All of the diesel locomotives operated by the East Washington Railway survived for many years after the railway itself was abandoned.

No. 101, a GE 45-ton centercab, was built in 1946 and purchased by the EW in September of that year. It was retired in 1970 and sold to the Pinto Islands Metals Company in Mobile, Alabama, and for decades has been the plant switcher at the James River Cogeneration Company in Hopewell, VA. The plant was retired in 2019. Following the plant's closing, it was acquired by the Richmond Railroad Museum in Richmond, Virginia. The locomotive itself was transported from the plant to the museum's satellite yard in Hallsboro, Virginia.

No. 102, a Whitcomb 65-ton centercab, was built in July 1944 as U.S. Army 8465. Following the demise of the East Washington Railway it was acquired as the first motive power for the new Maryland Midland Railway. After a career working as a quarry switcher in Ohio, it was acquired by the Hocking Valley Scenic Railway, a tourist line in Ohio.
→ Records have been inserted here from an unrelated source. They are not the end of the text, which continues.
(* ===== verification/Http.v ===== *)
(** HTTP clients: the JSON client of the swap adapters and of the Alchemy clients with its helpers
    ([mercury/swaps/base.py]), and the 1Claw client ([mercury/custody/oneclaw.py], [OneClawHttpClient]). *)
From stdpp Require Import base tactics option list sets strings.
From Stdlib Require Import ZArith Lia Ascii String.
From S2P Require Import Prelude Python Values Exceptions Amounts Redaction Errors Addresses Chains Models SwapModels Prog Effects.
From S2P Require Import Alchemy Io Custody Web.

Local Open Scope string_scope.
Local Open Scope Z_scope.
Local Open Scope prog_scope.

(** * urllib.parse *)

(** The UTF-8 bytes of a character. *)
Definition utf8_bytes (c : ascii) : list Z :=
  let n := code c in if n <? 128 then [n] else [192 + n / 64; 128 + n mod 64].

Definition percent (b : Z) : string := "%" ++ py_upper (hex_fixed 2 b "").

(** [quote(s, safe)]: letters, digits, [_.-~] and the safe characters stay. *)
Fixpoint url_quote (safe s : string) : string :=
  match s with
  | EmptyString => ""
  | String c s' =>
      (if ascii_alnum c || in_str "_.-~" c || in_str safe c then String c ""
       else String.concat "" (map percent (utf8_bytes c))) ++ url_quote safe s'
  end.

(** [quote_plus(s)] *)
Definition quote_plus (s : string) : string :=
  str_map (fun c => if Ascii.eqb c " " then "+"%char else c) (url_quote " " s).

(** [urlencode(params)] *)
Definition urlencode (params : dict) : string :=
  py_join "&" (map (fun kv => quote_plus kv.1 ++ "=" ++ quote_plus (py_str kv.2)) params).

Definition is_slash (c : ascii) : bool := Ascii.eqb c "/".

(** * swaps/base.py *)

Definition SwapProviderError (text : string) : exn := Exn SwapProviderErrorC text.

Definition _DEFAULT_HTTP_HEADERS : list (string * string) := [
  ("User-Agent", "Mercury/0.1 (EVM agent; https://github.com/fabriziogianni7/mercury-agent-wallet)");
  ("Accept", "application/json")].

Definition _merge_provider_headers (headers : list (string * string)) : list (string * string) :=
  dict_update _DEFAULT_HTTP_HEADERS headers.

(** [s[:n]] *)
Fixpoint str_take (n : nat) (s : string) : string :=
  match n, s with S m, String c s' => String c (str_take m s') | _, _ => EmptyString end.

(** [exc.reason] is empty text when it is falsy; the body is [None] when reading it raises. *)
Definition _swap_http_error_detail (status : Z) (reason : string) (body : option string) : string :=
  let parts := ["HTTP " ++ py_str_int status] in
  let parts := if str_empty reason then parts else (parts ++ [py_strip reason])%list in
  let parts := match py_strip <$> body with
               | None | Some EmptyString => parts
               | Some body =>
                   let snippet : string := str_map (fun c => if code c =? 10 then " "%char else c) (str_take 400 body) in
                   let shown := if 400 <? str_len body then snippet ++ "…" else snippet in
                   (parts ++ [shown])%list
               end in
  py_join "; " parts.

(** [UrllibJsonHttpClient._send] *)
Definition _send (request : http_request) : online (result exn dict) :=
  prog_bind (urlopen request) (fun answer =>
    Ret match answer with
        | HttpStatus status reason body =>
            Err (SwapProviderError ("Swap provider request failed (" ++ _swap_http_error_detail status reason body ++ ")."))
        | HttpFailed cls text => Err (SwapProviderError ("Swap provider request failed (" ++ cls ++ ": " ++ text ++ ")."))
        | HttpGarbled => Err (ValueError "'utf-8' codec can't decode the body")
        | HttpBody _ None =>
            Err (SwapProviderError "Swap provider response was not valid JSON (non-JSON body or HTML error page).")
        | HttpBody _ (Some (VDict payload)) => Ok payload
        | HttpBody _ (Some _) => Err (SwapProviderError "Swap provider response must be a JSON object.")
        end).

(** [JsonHttpClient] *)
Record JsonHttpClient := {
  get_json : string -> dict -> list (string * string) -> online (result exn dict);
  post_json : string -> dict -> list (string * string) -> online (result exn dict)
}.

Definition UrllibJsonHttpClient (base_url : string) : result exn JsonHttpClient :=
  if str_empty (py_strip base_url) then Err (ValueError "Provider base URL must not be empty.") else
  let base := rstrip_if is_slash base_url in
  Ok {| get_json path params headers :=
          let query := match params with [] => "" | _ => "?" ++ urlencode params end in
          _send {| hr_method := "GET"; hr_url := base ++ "/" ++ lstrip_if is_slash path ++ query;
                   hr_headers := _merge_provider_headers headers; hr_data := None; hr_timeout := 20 |};
        post_json path payload headers :=
          _send {| hr_method := "POST"; hr_url := base ++ "/" ++ lstrip_if is_slash path;
                   hr_headers := dict_set (_merge_provider_headers headers) "Content-Type" "application/json";
                   hr_data := Some (VDict payload); hr_timeout := 20 |} |}.

Record SwapProviderConfig := {
  sp_provider : SwapProviderName;
  sp_base_url : string;
  sp_api_secret_path : option string;
  sp_secret_store : option OneClawSecretStore
}.

Definition default_for (settings : MercurySettings) (provider : SwapProviderName) (secret_store : option OneClawSecretStore)
    : SwapProviderConfig :=
  {| sp_provider := provider;
     sp_base_url := match provider with LIFI => "https://li.quest/v1" | COWSWAP => "https://api.cow.fi"
                                      | UNISWAP => "https://api.uniswap.org" end;
     sp_api_secret_path := Some match provider with LIFI => ms_lifi_api_secret_path settings
                                                  | COWSWAP => ms_cowswap_api_secret_path settings
                                                  | UNISWAP => ms_uniswap_api_secret_path settings end;
     sp_secret_store := secret_store |}.

Definition provider_api_key (config : SwapProviderConfig) : online (result exn (option string)) :=
  match sp_api_secret_path config, sp_secret_store config with
  | Some path, Some store => secret <- lift_node (store_get_secret store path);; ret_ok (Some (reveal secret))
  | _, _ => ret_ok None
  end.

Definition require_string (payload : dict) (key : string) : result exn string :=
  match get payload key with
  | VStr s => if str_empty (py_strip s)
              then Err (SwapProviderError ("Swap provider response missing string field '" ++ key ++ "'.")) else Ok s
  | _ => Err (SwapProviderError ("Swap provider response missing string field '" ++ key ++ "'."))
  end.

(** [int(s)] of decimal text: only CPython's limit on its length can fail. *)
Definition int_of_decimal (s : string) : result exn Z := match py_int_str s with Some z => Ok z | None => Err int_str_limit end.

Definition require_int (payload : dict) (key : string) : result exn Z :=
  match get payload key with
  | VBool _ => Err (SwapProviderError ("Swap provider response field '" ++ key ++ "' must be an integer."))
  | VInt z => Ok z
  | VStr s => if py_isdecimal s then int_of_decimal s
              else Err (SwapProviderError ("Swap provider response missing integer field '" ++ key ++ "'."))
  | _ => Err (SwapProviderError ("Swap provider response missing integer field '" ++ key ++ "'."))
  end.

Definition optional_int (payload : dict) (key : string) : result exn (option Z) :=
  match get payload key with
  | VNone => Ok None
  | VInt z => Ok (Some z)
  | VStr s => if py_isdecimal s then Some <$> int_of_decimal s
              else Err (SwapProviderError ("Swap provider response field '" ++ key ++ "' must be an integer."))
  | _ => Err (SwapProviderError ("Swap provider response field '" ++ key ++ "' must be an integer."))
  end.

(** * custody/oneclaw.py: [OneClawHttpClient] *)

Record OneClawHttpClient := { oc_base_url : string; oc_api_key : string }.

Definition make_OneClawHttpClient (base_url api_key : string) : result exn OneClawHttpClient :=
  if str_empty (py_strip base_url) then Err (ValueError "1Claw base URL must not be empty.")
  else if str_empty (py_strip api_key) then Err (ValueError "1Claw API key must not be empty.")
  else Ok {| oc_base_url := rstrip_if is_slash base_url; oc_api_key := api_key |}.

(** [response_payload.get(...)] of a body that is no object *)
Definition not_a_dict : exn := Exn ExceptionC "object has no attribute 'get'".

Definition _extract_secret_value (payload : dict) : option string :=
  match get payload "value" with
  | VStr value => Some value
  | _ => match get payload "secret" with VDict secret => as_str (get secret "value") | _ => None end
  end.

Definition _secret_url_path_suffix (path : string) : result exn string :=
  let normalized := lstrip_if is_slash (py_strip path) in
  if str_empty normalized then Err (ValueError "Secret path must not be empty.") else Ok (url_quote "/" normalized).

(** The answer to a read of a secret: the object in the body, an [HTTPError] with its code, or another exception. *)
Inductive http_read : Type :=
| Payload (d : dict)
| HTTPError (status : Z)
| ReadFailed (e : exn).

(** [json.loads(response.read().decode("utf-8"))] and [.get] of it; [unavailable] stands for [OSError], [URLError] and
    [JSONDecodeError]. *)
Definition read_payload (request : http_request) (unavailable : exn) : online http_read :=
  prog_bind (urlopen request) (fun answer =>
    Ret match answer with
        | HttpStatus status _ _ => HTTPError status
        | HttpFailed _ _ | HttpBody _ None => ReadFailed unavailable
        | HttpGarbled => ReadFailed (ValueError "'utf-8' codec can't decode the body")
        | HttpBody _ (Some (VDict d)) => Payload d
        | HttpBody _ (Some _) => ReadFailed not_a_dict
        end).

Section oneclaw.
Context (client : OneClawHttpClient).

Definition _invalidate_access_token (agent_id : string) : online (result exn unit) :=
  Call TokenGet (fun cached =>
    match cached with
    | Some (_, agent) => if String.eqb agent agent_id then Call (TokenPut None) (fun _ => ret_ok tt) else ret_ok tt
    | None => ret_ok tt
    end).

Definition _fetch_access_token (agent_id : string) : online (result exn string) :=
  let unavailable := SecretStoreUnavailableError "agent authentication" "1Claw" None in
  prog_bind (read_payload {| hr_method := "POST"; hr_url := oc_base_url client ++ "/v1/auth/agent-token";
                             hr_headers := [("Content-Type", "application/json")];
                             hr_data := Some (VDict [("agent_id", VStr agent_id); ("api_key", VStr (oc_api_key client))]);
                             hr_timeout := 10 |} unavailable) (fun answer =>
    match answer with
    | HTTPError _ => Ret (Err unavailable)
    | ReadFailed e => Ret (Err e)
    | Payload payload =>
        match get payload "access_token" with
        | VStr token =>
            if str_empty (py_strip token) then Ret (Err unavailable) else
            Call (TokenPut (Some (py_strip token, agent_id))) (fun _ => ret_ok (py_strip token))
        | _ => Ret (Err unavailable)
        end
    end).

Definition _bearer_for_agent (agent_id : string) : online (result exn string) :=
  Call TokenGet (fun cached =>
    match cached with
    | Some (token, agent) =>
        if negb (str_empty token) && String.eqb agent agent_id then ret_ok token else _fetch_access_token agent_id
    | None => _fetch_access_token agent_id
    end).

(** What reading a secret leads to: its value or an exception, or an [HTTPError] for the caller to handle. *)
Definition _http_get_secret_value (vault_id path bearer : string) : online (result exn (string + Z)) :=
  suffix <- pure (_secret_url_path_suffix path);;
  prog_bind (read_payload {| hr_method := "GET"; hr_url := oc_base_url client ++ "/v1/vaults/" ++ vault_id ++ "/secrets/" ++ suffix;
                             hr_headers := [("Authorization", "Bearer " ++ bearer)]; hr_data := None; hr_timeout := 10 |}
                          (SecretStoreUnavailableError path "1Claw" None)) (fun answer =>
    Ret match answer with
        | HTTPError status => Ok (inr status)
        | ReadFailed e => Err e
        | Payload d => match _extract_secret_value d with Some value => Ok (inl value) | None => Err (SecretNotFoundError path) end
        end).

Definition FORBIDDEN : string :=
  "HTTP 403 Forbidden — the agent token is valid but this principal is not allowed to read that vault or secret path. In 1Claw, grant the agent access to the vault, confirm MERCURY_ONECLAW_VAULT_ID, and that the secret path exists for that vault.".

(** [HTTPError] of urllib, an [OSError], as it escapes from the second read *)
Definition http_error (status : Z) : exn := Exn OSErrorC ("HTTP Error " ++ py_str_int status).

Definition _get_secret_hosted (vault_id path agent_id : string) : online (result exn string) :=
  bearer <- _bearer_for_agent agent_id;;
  first <- _http_get_secret_value vault_id path bearer;;
  match first with
  | inl value => ret_ok value
  | inr status =>
      if status =? 401 then
        _ <- _invalidate_access_token agent_id;;
        bearer <- _bearer_for_agent agent_id;;
        second <- _http_get_secret_value vault_id path bearer;;
        Ret match second with inl value => Ok value | inr status => Err (http_error status) end
      else Ret (Err (if status =? 404 then SecretNotFoundError path
                     else SecretStoreUnavailableError path "1Claw" (if status =? 403 then Some FORBIDDEN else None)))
  end.

Definition _get_secret_legacy_resolve (vault_id path : string) : online (result exn string) :=
  prog_bind (read_payload {| hr_method := "POST"; hr_url := oc_base_url client ++ "/v1/vaults/" ++ vault_id ++ "/secrets:resolve";
                             hr_headers := [("Authorization", "Bearer " ++ oc_api_key client); ("Content-Type", "application/json")];
                             hr_data := Some (VDict [("path", VStr path)]); hr_timeout := 10 |}
                          (SecretStoreUnavailableError path "1Claw" None)) (fun answer =>
    Ret match answer with
        | HTTPError status => Err (if status =? 404 then SecretNotFoundError path else SecretStoreUnavailableError path "1Claw" None)
        | ReadFailed e => Err e
        | Payload d => match _extract_secret_value d with Some value => Ok value | None => Err (SecretNotFoundError path) end
        end).

(** [OneClawHttpClient.get_secret] *)
Definition client_get_secret (vault_id path : string) (agent_id : option string) : online (result exn string) :=
  match py_strip <$> agent_id with
  | Some (String _ _ as agent) => _get_secret_hosted vault_id path agent
  | _ => _get_secret_legacy_resolve vault_id path
  end.

(** The secret reads of a program sent over HTTP. *)
Definition over_http (c : web) : online (ans c) :=
  match c return online (ans c) with
  | NodeIO (ClientGetSecret vault_id path agent_id) => prog_bind (client_get_secret vault_id path agent_id) (fun r => Ret (Some <$> r))
  | c => Call c Ret
  end.
End oneclaw.

Example quote_space : url_quote "/" "mercury/my key" = "mercury/my%20key".
Proof. reflexivity. Qed.
Example query : urlencode [("slippage", VNone); ("q", VStr "a b")] = "slippage=None&q=a+b".
Proof. reflexivity. Qed.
No. 103, an Alco RS-1, was built in 1944 for the Washington Terminal Company in Washington, D.C. It was purchased by the East Washington Railway in April 1968 and sold to Union Equity Grain in Pasadena, Texas, in January 1970. Later acquired by an individual owner, it was stored in Texas until it was damaged in a collision and subsequently scrapped in 2013.

==Stations on the line==
| *Chesapeake Junction *District Line *Seat Pleasant *Berry *Ritchie *Marr *Brown *Forestville Hills *Claggett *Upper Marlboro | *Pennsylvania Junction *Mt. Calvert *Pindell *Lyons Creek *Chaney *Wilson *Owings *Mt. Harmony *Pushaw *Chesapeake Beach |

==Surviving landmarks==

- The Chesapeake Beach Railway Station on Mears Avenue has served as the Chesapeake Beach Railway Museum since 1979.
- East Chesapeake Beach Road (Maryland Route 260) uses the right-of-way
- The base of the Lyons Creek trestle is still visible from the Rt 260 exit ramp off of MD Route 4
- The Railroad Bed and Upper Railroad Bed hiking trails and River Farm entrance road, all at Jug Bay Wetlands Sanctuary follow the right-of-way with old culverts, "clinkers" (burned coal), and clear evidence of the old railroad ties.
- The base of the swing bridge over the Patuxent River at Jug Bay Wetlands Sanctuary as well as the fill for the railroad bed on the both sides of the river
- The right-of-way can be hiked at Mt. Calvert to Charles Branch
- The right-of-way is used for a few sections of the Chesapeake Beach Rail Trail and other sections are still extant such as a large section in the Randolph Village area and the median of Hayes Street NE in Washington, DC.
- The western section of Nannie Helen Burroughs Avenue NE in Washington, D.C., is on the right-of-way.
- A passenger car, named the Dolores, at the Chesapeake Beach Railway Museum. The museum was going to buy another car, the San Juan which had served as the company President's car and then, with the Dolores, as a home for East Washington Railway employees, but it was destroyed by fire the night before it was to be brought to the museum. Both cars were found at the company's old rail yard in Seat Pleasant in 1979.

==Destroyed landmarks==
- The District Line station, which became the headquarters of the East Washington Railway and was then called the Seat Pleasant station, was torn down in the late 1940s to make room for an office and store room.
- In 1962, the station in Upper Marlboro, which was still abandoned, was destroyed in a fire.
- In the 1990s, the Pindell station collapsed and only ruins remain; the old caretaker's house nearby remains standing and was acquired as part of Jug Bay Wetlands Sanctuary in 2004.
- In 1983, the Chesapeake Beach Railway's C-shaped roundhouse and turntable in Seat Pleasant, built in 1901-02, were demolished to make room for the Addison Plaza Shopping Center on Central Avenue. At the time it was one of only two remaining buildings from the old Chesapeake Beach Railway, and only one of eight remaining roundhouses on the east coast, but was deemed not historic.